Abstract

This paper presents a simple approach for rendering isosurfaces of a scalar field. Using the vertex programming capability of commodity graphics cards, we transfer the cost of computing an isosurface from the Central Processing Unit (CPU), running the main application, to the Graphics Processing Unit (GPU), rendering the images. We consider a tetrahedral decomposition of the domain and draw one quadrangle (quad) primitive per tetrahedron. A vertex program transforms the quad into the piece of isosurface within the tetrahedron (see Figure 2). In this way, the main application is only devoted to streaming the vertices of the tetrahedra from main memory to the graphics card.
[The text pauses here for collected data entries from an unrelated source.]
Definition prepare_kernel : L Prepared :=
  let@ kernel_bytes := read_kernel in
  let@ image := liftL (match image_parse kernel_bytes with
                       | None => None
                       | Some r => Some (map_err (fun _ => LOAD_ERROR) r)
                       end) in
  let overrides := replicate MAX_REGION_OVERRIDES Override_EMPTY in
  let@ (override_count, overrides) := liftL (collect_kernel_overrides image overrides) in
  let@ _ := load_segments image in
  let entry_address := im_entry image in
  let@ framebuffer := capture_framebuffer in
  let@ (override_count, overrides) :=
    liftL (add_framebuffer_override framebuffer overrides override_count) in
  let@ overrides := liftL (panicR (sort_overrides overrides override_count)) in
  let@ handoff_address := allocate_loader_pages 1 in
  let@ region_storage_address := allocate_loader_pages REGION_STORAGE_PAGES in
  let@ _ := callL (fun u => (tt, drop_bytes kernel_bytes u)) in
  retL (mkPrepared entry_address framebuffer overrides override_count handoff_address
          region_storage_address).
(* ===== verification/KernelBootProofs.v ===== *)
(** * The kernel entry: lemmas

    Reading back the structures the loader wrote, and the recycle probe. *)

From S2P Require Import Prelude.
From S2P Require Import BootContract.
From S2P Require Import Panic.
From S2P Require Import BootValidate.
From S2P Require Import BootTheorems.
From S2P Require Import FrameAllocator.
From S2P Require Import Extents.
From S2P Require Import FrameInit.
From S2P Require Import FrameOps.
From S2P Require Import FrameTheorems.
From S2P Require Import Bytes.
From S2P Require Import Loader.
From S2P Require Import LoaderProofs.
From S2P Require Import LoaderTheorems.
From S2P Require Import KernelBoot.

(** ** The probe *)

Lemma frame_end_lt L a :
  chain (-1) L -> a mod PAGE_SIZE = 0 -> covers L a -> a + PAGE_SIZE < two64.
Proof.
  intros HL Ha Hc. destruct (covers_frame (-1) L a (a + PAGE_SIZE - 1) HL Ha Hc) as (e & He & Hr);
    [unfold PAGE_SIZE; lia|]. destruct (chain_elem _ _ _ HL He) as [(_ & _ & _ & ?) _].
  unfold eend in *. lia.
Qed.

(** Returning a managed frame that is not free succeeds while there is room. *)
Lemma free_owned fa a :
  fa_inv fa -> 0 <= a -> a mod PAGE_SIZE = 0 -> covers (live_managed fa) a ->
  ~ covers (live_free fa) a -> (fa_free_len fa < MAX_FRAME_EXTENTS)%nat ->
  exists fa', free_frame a fa = Some (Ok tt, fa') /\ fa_inv fa' /\
    live_managed fa' = live_managed fa /\
    forall x, covers (live_free fa') x <-> covers (live_free fa) x \/ a <= x < a + PAGE_SIZE.
Proof.
  intros Hinv H0 Ha Hm Hf Hroom. pose proof Hinv as (_ & Hcm & _).
  pose proof (frame_end_lt _ a Hcm Ha Hm) as Hend.
  destruct (free_frame_spec fa a Hinv) as (v & fa' & Hx & Hv & Hinv' & HM & _ & Hcov).
  { unfold u64, two64, PAGE_SIZE in *. lia. }
  assert (v = Ok tt) as ->; [|exists fa'; split_and!; (done || by apply Hcov)].
  destruct v as [[]|[]]; simpl in Hv; [done|..]; try tauto; lia.
Qed.

(** Allocation never needs more room. *)
Lemma allocate_room fa f fa' :
  fa_inv fa -> allocate_frame fa = Some (Ok f, fa') -> (fa_free_len fa' <= fa_free_len fa)%nat.
Proof.
  intros Hinv Hall. pose proof Hinv as (Ha & _). pose proof (live_free_length fa Ha) as Hlen.
  destruct (live_free fa) as [|e B] eqn:HL.
  { destruct (allocate_frame_spec fa Hinv) as [[_ ?]|(f' & fa1 & _ & _ & _ & _ & Hc & _)];
      [congruence|]. rewrite HL in Hc. by apply covers_nil in Hc. }
  destruct (allocate_pop fa e B Hinv HL) as (fa1 & Hx & _ & _ & Ha1 & HL1).
  assert (fa1 = fa') as -> by congruence. apply live_free_length in Ha1. rewrite HL1 in Ha1.
  unfold pop_frame in Ha1. destruct (_ =? _); simpl in *; lia.
Qed.

(** Equal coverage means equal extents, so equal room. *)
Lemma same_free fa fa' :
  fa_inv fa -> fa_inv fa' ->
  (forall x, covers (live_free fa') x <-> covers (live_free fa) x) ->
  live_free fa' = live_free fa /\ fa_free_len fa' = fa_free_len fa.
Proof.
  intros (Ha & _ & Hf & _) (Ha' & _ & Hf' & _) Hc.
  assert (HL : live_free fa' = live_free fa) by (by apply (chain_unique (-1) (-1))).
  split; [done|]. apply live_free_length in Ha, Ha'. congruence.
Qed.

(** Two different frames are free. *)
Definition two_free (fa : FrameAllocator) : Prop :=
  exists f g, f <> g /\ f mod PAGE_SIZE = 0 /\ g mod PAGE_SIZE = 0 /\
              covers (live_free fa) f /\ covers (live_free fa) g.

Definition ready_messages (has_framebuffer : bool) : list Message :=
  [BannerVersion; if has_framebuffer then HandoffOkFramebuffer else HandoffOkNoFramebuffer;
   FramesOkReuse].

Lemma covers_nonneg L a : chain (-1) L -> covers L a -> 0 <= a.
Proof. intros HL (e & He & Hr). destruct (chain_elem _ _ _ HL He). lia. Qed.

Lemma frames_apart a b x :
  a mod PAGE_SIZE = 0 -> b mod PAGE_SIZE = 0 -> a <> b ->
  a <= x < a + PAGE_SIZE -> b <= x < b + PAGE_SIZE -> False.
Proof.
  intros Ha Hb Hne Hx Hy. unfold PAGE_SIZE in *.
  apply Z.mod_divide in Ha as [k ->]; [|done]. apply Z.mod_divide in Hb as [j ->]; [|done]. lia.
Qed.

(** After two allocations [a] and [b], the rest of the probe succeeds and
    restores the free extents. *)
Lemma probe_rest fa fa1 fa2 a b :
  fa_inv fa -> fa_inv fa1 -> fa_inv fa2 -> live_managed fa2 = live_managed fa -> a <> b ->
  a mod PAGE_SIZE = 0 -> b mod PAGE_SIZE = 0 ->
  covers (live_free fa) a -> covers (live_free fa) b -> (forall x, covers (live_free fa) x -> a <= x) ->
  (fa_free_len fa1 < MAX_FRAME_EXTENTS)%nat -> (fa_free_len fa2 < MAX_FRAME_EXTENTS)%nat ->
  (forall x, covers (live_free fa1) x <-> covers (live_free fa) x /\ ~ a <= x < a + PAGE_SIZE) ->
  (forall x, covers (live_free fa2) x <-> covers (live_free fa1) x /\ ~ b <= x < b + PAGE_SIZE) ->
  exists fa3 fa4 fa5 fa6,
    free_frame a fa2 = Some (Ok tt, fa3) /\ allocate_frame fa3 = Some (Ok a, fa4) /\
    free_frame b fa4 = Some (Ok tt, fa5) /\ free_frame a fa5 = Some (Ok tt, fa6) /\
    fa_inv fa6 /\ live_free fa6 = live_free fa /\ live_managed fa6 = live_managed fa.
Proof.
  intros Hinv Hinv1 Hinv2 HM2 Hab Ha Hb Hca Hcb Hmin Hroom1 Hroom2 Hc1 Hc2.
  pose proof Hinv as (_ & _ & Hch & Hsub).
  pose proof (fun x => covers_frame (-1) _ a x Hch Ha Hca) as Hfa.
  pose proof (fun x => covers_frame (-1) _ b x Hch Hb Hcb) as Hfb.
  pose proof (covers_nonneg _ _ Hch Hca) as Ha0. pose proof (covers_nonneg _ _ Hch Hcb) as Hb0.
  pose proof (fun x => frames_apart a b x Ha Hb Hab) as Hdis.
  assert (Haa : a <= a < a + PAGE_SIZE) by (unfold PAGE_SIZE; lia).
  assert (Hbb : b <= b < b + PAGE_SIZE) by (unfold PAGE_SIZE; lia).
  destruct (free_owned fa2 a) as (fa3 & Hf3 & Hinv3 & HM3 & Hc3);
    [done|done|done|rewrite HM2; auto|rewrite Hc2, Hc1; tauto|done|].
  assert (H3a : covers (live_free fa3) a) by (apply Hc3; by right).
  destruct (allocate_frame_spec fa3 Hinv3)
    as [[HL3 _]|(r & fa4 & Hal4 & Hinv4 & HM4 & Hr & Hcr & Hminr & Hc4)];
    [rewrite HL3 in H3a; by apply covers_nil in H3a|].
  assert (r = a) as ->.
  { specialize (Hminr a H3a). apply Hc3 in Hcr. rewrite Hc2, Hc1 in Hcr.
    destruct Hcr as [[[Hcr _] _]|?]; [|lia]. specialize (Hmin r Hcr). lia. }
  destruct (same_free fa2 fa4) as [HL4 Hn4]; [done|done| |].
  { intros x. rewrite Hc4, Hc3, Hc2, Hc1. destruct (decide (a <= x < a + PAGE_SIZE)); tauto. }
  destruct (free_owned fa4 b) as (fa5 & Hf5 & Hinv5 & HM5 & Hc5);
    [done|done|done|rewrite HM4, HM3, HM2; auto|rewrite HL4, Hc2; tauto|congruence|].
  destruct (same_free fa1 fa5) as [HL5 Hn5]; [done|done| |].
  { intros x. rewrite Hc5, HL4, Hc2, Hc1. specialize (Hfb x). specialize (Hdis x).
    destruct (decide (b <= x < b + PAGE_SIZE)); tauto. }
  destruct (free_owned fa5 a) as (fa6 & Hf6 & Hinv6 & HM6 & Hc6);
    [done|done|done|rewrite HM5, HM4, HM3, HM2; auto|rewrite HL5, Hc1; tauto|congruence|].
  destruct (same_free fa fa6) as [HL6 _]; [done|done| |].
  { intros x. rewrite Hc6, HL5, Hc1. specialize (Hfa x).
    destruct (decide (a <= x < a + PAGE_SIZE)); tauto. }
  exists fa3, fa4, fa5, fa6. split_and!; try done. congruence.
Qed.

Lemma frame_u64 L a : chain (-1) L -> a mod PAGE_SIZE = 0 -> covers L a -> u64 a.
Proof.
  intros HL Ha Hc. pose proof (frame_end_lt L a HL Ha Hc). pose proof (covers_nonneg L a HL Hc).
  unfold u64, two64, PAGE_SIZE in *. lia.
Qed.

(** The probe is a run of the allocator that owns nothing at its end. *)
Lemma probe_run regions fa fa1 fa2 fa3 fa4 fa5 fa6 a b :
  run regions (fa, []) -> a <> b -> u64 a -> u64 b ->
  allocate_frame fa = Some (Ok a, fa1) -> allocate_frame fa1 = Some (Ok b, fa2) ->
  free_frame a fa2 = Some (Ok tt, fa3) -> allocate_frame fa3 = Some (Ok a, fa4) ->
  free_frame b fa4 = Some (Ok tt, fa5) -> free_frame a fa5 = Some (Ok tt, fa6) ->
  run regions (fa6, []).
Proof.
  intros Hrun Hne Ha Hb H1 H2 H3 H4 H5 H6.
  apply (run_allocate _ []), (run_next _ _ _ Hrun) in H1.
  apply (run_allocate _ [a]), (run_next _ _ _ H1) in H2.
  apply (run_free _ [b; a]), (run_next _ _ _ H2) in H3; [|done].
  rewrite !filter_cons, filter_nil, decide_True, decide_False in H3 by naive_solver.
  apply (run_allocate _ [b]), (run_next _ _ _ H3) in H4.
  apply (run_free _ [a; b]), (run_next _ _ _ H4) in H5; [|done].
  rewrite !filter_cons, filter_nil, decide_True, decide_False in H5 by naive_solver.
  apply (run_free _ [a]), (run_next _ _ _ H5) in H6; [|done].
  by rewrite filter_cons, filter_nil, decide_False in H6 by naive_solver.
Qed.

(** The probe passes exactly when two frames are free, and restores them. *)
Lemma recycle_probe_spec fb fa :
  fa_inv fa -> (fa_free_len fa < MAX_FRAME_EXTENTS)%nat ->
  (two_free fa /\ exists fa', recycle_probe fb fa = Some (ToRecoveryContext, ready_messages fb, fa') /\
     fa_inv fa' /\ live_free fa' = live_free fa /\ live_managed fa' = live_managed fa /\
     forall regions, run regions (fa, []) -> run regions (fa', [])) \/
  (~ two_free fa /\ exists fa', recycle_probe fb fa = Some (ExitFailure, [BootErrorFrameAllocation], fa')).
Proof.
  intros Hinv Hroom. unfold recycle_probe.
  destruct (allocate_frame_spec fa Hinv)
    as [[HL ->]|(a & fa1 & Hal1 & Hinv1 & HM1 & Ha & Hca & Hmin & Hc1)].
  { right. split; [|by eexists]. intros (f & g & _ & _ & _ & Hf & _). rewrite HL in Hf.
    by apply covers_nil in Hf. }
  pose proof (allocate_room _ _ _ Hinv Hal1) as Hr1. rewrite Hal1. cbn [mbind option_bind].
  destruct (allocate_frame_spec fa1 Hinv1)
    as [[HL ->]|(b & fa2 & Hal2 & Hinv2 & HM2 & Hb & Hcb & _ & Hc2)].
  { right. split; [|by eexists]. intros (f & g & Hne & Hf & Hg & Hcf & Hcg).
    assert (Hin : forall h, h mod PAGE_SIZE = 0 -> covers (live_free fa) h -> h = a).
    { intros h Hh Hch. destruct (decide (a <= h < a + PAGE_SIZE)) as [Hx|Hx].
      - destruct (decide (h = a)); [done|]. exfalso. apply (frames_apart h a h); (done || lia || unfold PAGE_SIZE; lia).
      - assert (covers (live_free fa1) h) as Hx' by (by apply Hc1). rewrite HL in Hx'.
        by apply covers_nil in Hx'. }
    apply Hne. rewrite (Hin f), (Hin g); done. }
  pose proof (allocate_room _ _ _ Hinv1 Hal2) as Hr2. rewrite Hal2. cbn [mbind option_bind].
  apply Hc1 in Hcb as [Hcb Hba].
  assert (Hne : a <> b) by (intros <-; unfold PAGE_SIZE in Hba; lia).
  destruct (probe_rest fa fa1 fa2 a b) as (fa3 & fa4 & fa5 & fa6 & H3 & H4 & H5 & H6 & ? & ? & ?);
    try done; [congruence|lia|lia|].
  left. split; [exists a, b; done|]. exists fa6.
  rewrite (proj2 (Z.eqb_neq b a)) by done. rewrite H3. cbn [mbind option_bind is_err is_ok negb].
  rewrite H4. cbn [mbind option_bind]. rewrite Z.eqb_refl. cbn [negb]. unfold free_both.
  rewrite H5. cbn [mbind option_bind is_err is_ok negb]. rewrite H6. split_and!; [done..|].
  intros regions Hrun. pose proof Hinv as (_ & _ & Hch & _).
  apply (probe_run regions fa fa1 fa2 fa3 fa4 fa5 fa6 a b); try done; by apply (frame_u64 _ _ Hch).
Qed.

(** ** Reading back what was written *)

Lemma read_memory_stored m a n data :
  stored m a n data -> Z.of_nat (length data) = n -> read_memory m a (length data) = data.
Proof.
  intros Hs Hn. apply list_eq. intros i. unfold read_memory. rewrite list_lookup_fmap.
  destruct (decide (i < length data)%nat) as [Hi|Hi].
  - rewrite lookup_seq_lt by done. cbn [fmap option_fmap option_map Nat.add]. rewrite Hs by lia.
    rewrite Nat2Z.id, nth_lookup. destruct (lookup_lt_is_Some_2 data i Hi) as [b Hb]. by rewrite Hb.
  - rewrite lookup_seq_ge, lookup_ge_None_2 by lia. done.
Qed.

Lemma stored_app m a data1 data2 n :
  stored m a (Z.of_nat (length data1) + n) (data1 ++ data2) -> 0 <= n ->
  stored m a (Z.of_nat (length data1)) data1 /\ stored m (a + Z.of_nat (length data1)) n data2.
Proof.
  intros Hs Hn. split; intros i Hi.
  - rewrite Hs by lia. apply app_nth1. lia.
  - replace (a + Z.of_nat (length data1) + i) with (a + (Z.of_nat (length data1) + i)) by lia.
    rewrite Hs by lia. rewrite app_nth2 by lia. f_equal. lia.
Qed.

(** Read one field of a structure: skip the fields before it. *)
Ltac skip_field :=
  rewrite le_at_skip by (rewrite ?length_to_le_bytes; simpl; lia);
  rewrite ?length_to_le_bytes;
  match goal with |- le_at _ ?o _ = _ => let v := eval vm_compute in o in change o with v end.

Ltac read_field :=
  repeat skip_field;
  first [apply (le_at_here 8)|apply (le_at_here 4)|apply (le_at_here 2)]; simpl; lia.

Lemma read_region_stored m a r :
  region_typed r -> stored m a 24 (region_bytes r) -> read_region m a = r.
Proof.
  intros (H1 & H2 & H3 & H4) Hs. unfold read_region.
  rewrite <-(length_region_bytes r), (read_memory_stored m a 24) by (done || by rewrite length_region_bytes).
  destruct r as [s p k at_]. unfold u64, u32 in *. cbn in H1, H2, H3, H4.
  rewrite <-(app_nil_r (region_bytes _)). unfold region_bytes.
  cbn [mr_physical_start mr_page_count mr_kind mr_attributes]. rewrite <-!app_assoc.
  f_equal; read_field.
Qed.

Lemma read_regions_stored regions : forall m a,
  Forall region_typed regions ->
  stored m a (24 * Z.of_nat (length regions)) (mjoin (region_bytes <$> regions)) ->
  read_regions m a (length regions) = regions.
Proof.
  induction regions as [|r regions IH]; intros m a Ht Hs; [done|].
  apply Forall_cons in Ht as [Hr Ht].
  change (mjoin (region_bytes <$> r :: regions))
    with (region_bytes r ++ mjoin (region_bytes <$> regions)) in Hs.
  replace (24 * Z.of_nat (length (r :: regions)))
    with (Z.of_nat (length (region_bytes r)) + 24 * Z.of_nat (length regions)) in Hs
    by (rewrite length_region_bytes; cbn [length]; lia).
  apply stored_app in Hs as [H1 H2]; [|lia]. rewrite length_region_bytes in H1, H2.
  unfold read_regions. cbn [length seq fmap list_fmap]. f_equal.
  - rewrite Z.mul_0_r, Z.add_0_r. by apply read_region_stored.
  - rewrite <-fmap_S_seq, <-list_fmap_compose. etrans; [|exact (IH m (a + 24) Ht H2)].
    unfold read_regions. apply list_fmap_ext. intros i k _. unfold compose. f_equal. lia.
Qed.

(** The machine types of the header. *)
Definition header_typed (hd : BootHandoffHeaderV1) : Prop :=
  hd_magic hd = HANDOFF_MAGIC /\ 0 <= hd_abi_major hd < 65536 /\ 0 <= hd_abi_minor hd < 65536 /\
  u32 (hd_header_size hd) /\ u32 (hd_handoff_size hd) /\ u32 (hd_flags hd) /\ u64 (hd_reserved hd).

Lemma handoff_header_typed f : header_typed (handoff_header f).
Proof. unfold handoff_header. destruct (is_zero f); vm_compute; intuition congruence. Qed.

Lemma read_handoff_stored m a h :
  header_typed (ho_header h) -> handoff_typed h ->
  stored m a 88 (handoff_bytes h) -> read_handoff m a = h.
Proof.
  intros (Hm & Hma & Hmi & Hhs & Hho & Hfl & Hrs) (H1 & H2 & H3 & (F1 & F2 & F3 & F4 & F5 & F6 & F7)) Hs.
  unfold read_handoff.
  assert (Hlen : length (handoff_bytes h) = 88%nat) by (by apply length_handoff_bytes).
  rewrite <-Hlen, (read_memory_stored m a 88) by (done || by rewrite Hlen).
  rewrite <-(app_nil_r (handoff_bytes h)). unfold handoff_bytes, header_bytes, framebuffer_bytes.
  rewrite Hm, <-!app_assoc. destruct h as [[magic ma mi hs hos fl rs] ra rc re [fs fl' fw fh fst fp fr]].
  cbn [ho_header hd_magic hd_abi_major hd_abi_minor hd_header_size hd_handoff_size hd_flags hd_reserved
    ho_memory_regions_address ho_memory_region_count ho_memory_region_entry_size ho_framebuffer
    fb_physical_start fb_byte_length fb_width fb_height fb_stride_pixels fb_pixel_format fb_reserved] in *.
  unfold u64, u32 in *. subst magic. f_equal; [f_equal| | | |f_equal]; try read_field.
Qed.
(* ===== verification/Text.v ===== *)
(** * Byte strings as text

    The [str] and [&[u8]] operations of the standard library that the
    component-admission tool uses.  A [str] is its UTF-8 bytes; every pattern
    the tool searches for is ASCII, for which splitting and searching by
    characters and by bytes agree. *)

From Stdlib Require Import String Ascii.
From S2P Require Import Prelude.
From S2P Require Import Bytes.

(** The bytes of a literal. *)
Definition bytes_of (s : string) : list Z :=
  List.map (fun c => Z.of_N (N_of_ascii c)) (list_ascii_of_string s).

Definition NL : Z := 10.
Definition CR : Z := 13.
Definition SPACE : Z := 32.
Definition SLASH : Z := 47.
Definition EQUALS : Z := 61.
Definition BACKSLASH : Z := 92.

(** ** Classes of bytes *)

Definition is_ascii_digit (b : Z) : bool := (48 <=? b) && (b <=? 57).
Definition is_ascii_graphic (b : Z) : bool := (33 <=? b) && (b <=? 126).
Definition is_ascii_alphabetic (b : Z) : bool :=
  ((65 <=? b) && (b <=? 90)) || ((97 <=? b) && (b <=? 122)).
(** space, tab, line feed, form feed, carriage return *)
Definition is_ascii_whitespace (b : Z) : bool :=
  (b =? 32) || (b =? 9) || (b =? 10) || (b =? 12) || (b =? 13).
Definition to_ascii_lowercase (b : Z) : Z :=
  if (65 <=? b) && (b <=? 90) then b + 32 else b.
Definition is_ascii (l : list Z) : bool := forallb (fun b => b <? 128) l.

(** ** Searching *)

Definition bytes_eqb (l k : list Z) : bool := bool_decide (l = k).

Definition contains_byte (b : Z) (l : list Z) : bool := existsb (Z.eqb b) l.

(** [starts_with] and [strip_prefix] *)
Fixpoint strip_prefix (p l : list Z) : option (list Z) :=
  match p, l with
  | [], _ => Some l
  | x :: p', y :: l' => if x =? y then strip_prefix p' l' else None
  | _ :: _, [] => None
  end.

Definition starts_with (p l : list Z) : bool :=
  match strip_prefix p l with Some _ => true | None => false end.

Definition ends_with (p l : list Z) : bool := starts_with (rev p) (rev l).

(** [contains(needle)], and [windows(needle.len()).any(|w| w == needle)] for a
    nonempty needle *)
Fixpoint contains (needle l : list Z) : bool :=
  starts_with needle l || match l with [] => false | _ :: l' => contains needle l' end.

(** [a.as_bytes() < b.as_bytes()], lexicographic *)
Fixpoint bytes_ltb (a b : list Z) : bool :=
  match a, b with
  | _, [] => false
  | [], _ :: _ => true
  | x :: a', y :: b' => (x <? y) || ((x =? y) && bytes_ltb a' b')
  end.

(** ** Splitting *)

(** [split(c)]: the pieces between the separators, at least one. *)
Fixpoint split_on (c : Z) (l : list Z) : list (list Z) :=
  match l with
  | [] => [[]]
  | b :: l' =>
      if b =? c then [] :: split_on c l'
      else match split_on c l' with
           | [] => [[b]]
           | piece :: rest => (b :: piece) :: rest
           end
  end.

(** [join]: the pieces with the separator between. *)
Fixpoint join (c : Z) (pieces : list (list Z)) : list Z :=
  match pieces with
  | [] => []
  | [p] => p
  | p :: rest => p ++ c :: join c rest
  end.

(** [split_once(c)] *)
Fixpoint split_once (c : Z) (l : list Z) : option (list Z * list Z) :=
  match l with
  | [] => None
  | b :: l' =>
      if b =? c then Some ([], l')
      else match split_once c l' with
           | None => None
           | Some (x, y) => Some (b :: x, y)
           end
  end.

(** [splitn(n, c)]: at most [n] pieces, the last with the rest. *)
Fixpoint splitn (n : nat) (c : Z) (l : list Z) : list (list Z) :=
  match n with
  | O => []
  | 1%nat => [l]
  | S n' =>
      match split_once c l with
      | None => [l]
      | Some (x, y) => x :: splitn n' c y
      end
  end.

(** [split_ascii_whitespace()]: the nonempty pieces between whitespace. *)
Definition split_ascii_whitespace (l : list Z) : list (list Z) :=
  List.filter (fun p => negb (bytes_eqb p []))
    (split_on 32 (List.map (fun b => if is_ascii_whitespace b then 32 else b) l)).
For adaptively refined rectilinear grids, the optimization of this streaming process leads to the definition of a new 3D space-filling curve, which generalizes the 2D Sierpinski curve used for efficient rendering of triangulated terrains. We maintain the simplicity of the scheme when constructing view-dependent adaptive refinements of the domain mesh. In particular, we guarantee the absence of T-junctions by satisfying local bounds in our nested error basis. The expensive stage of fixing cracks in the mesh is completely avoided. We discuss practical tradeoffs in the distribution of the workload between the application and the graphics hardware. With current GPU's it is convenient to perform certain computations on the main CPU. Beyond the performance considerations that will change with the new generations of GPU's this approach has the major advantage of avoiding completely the storage in memory of the isosurface vertices and triangles.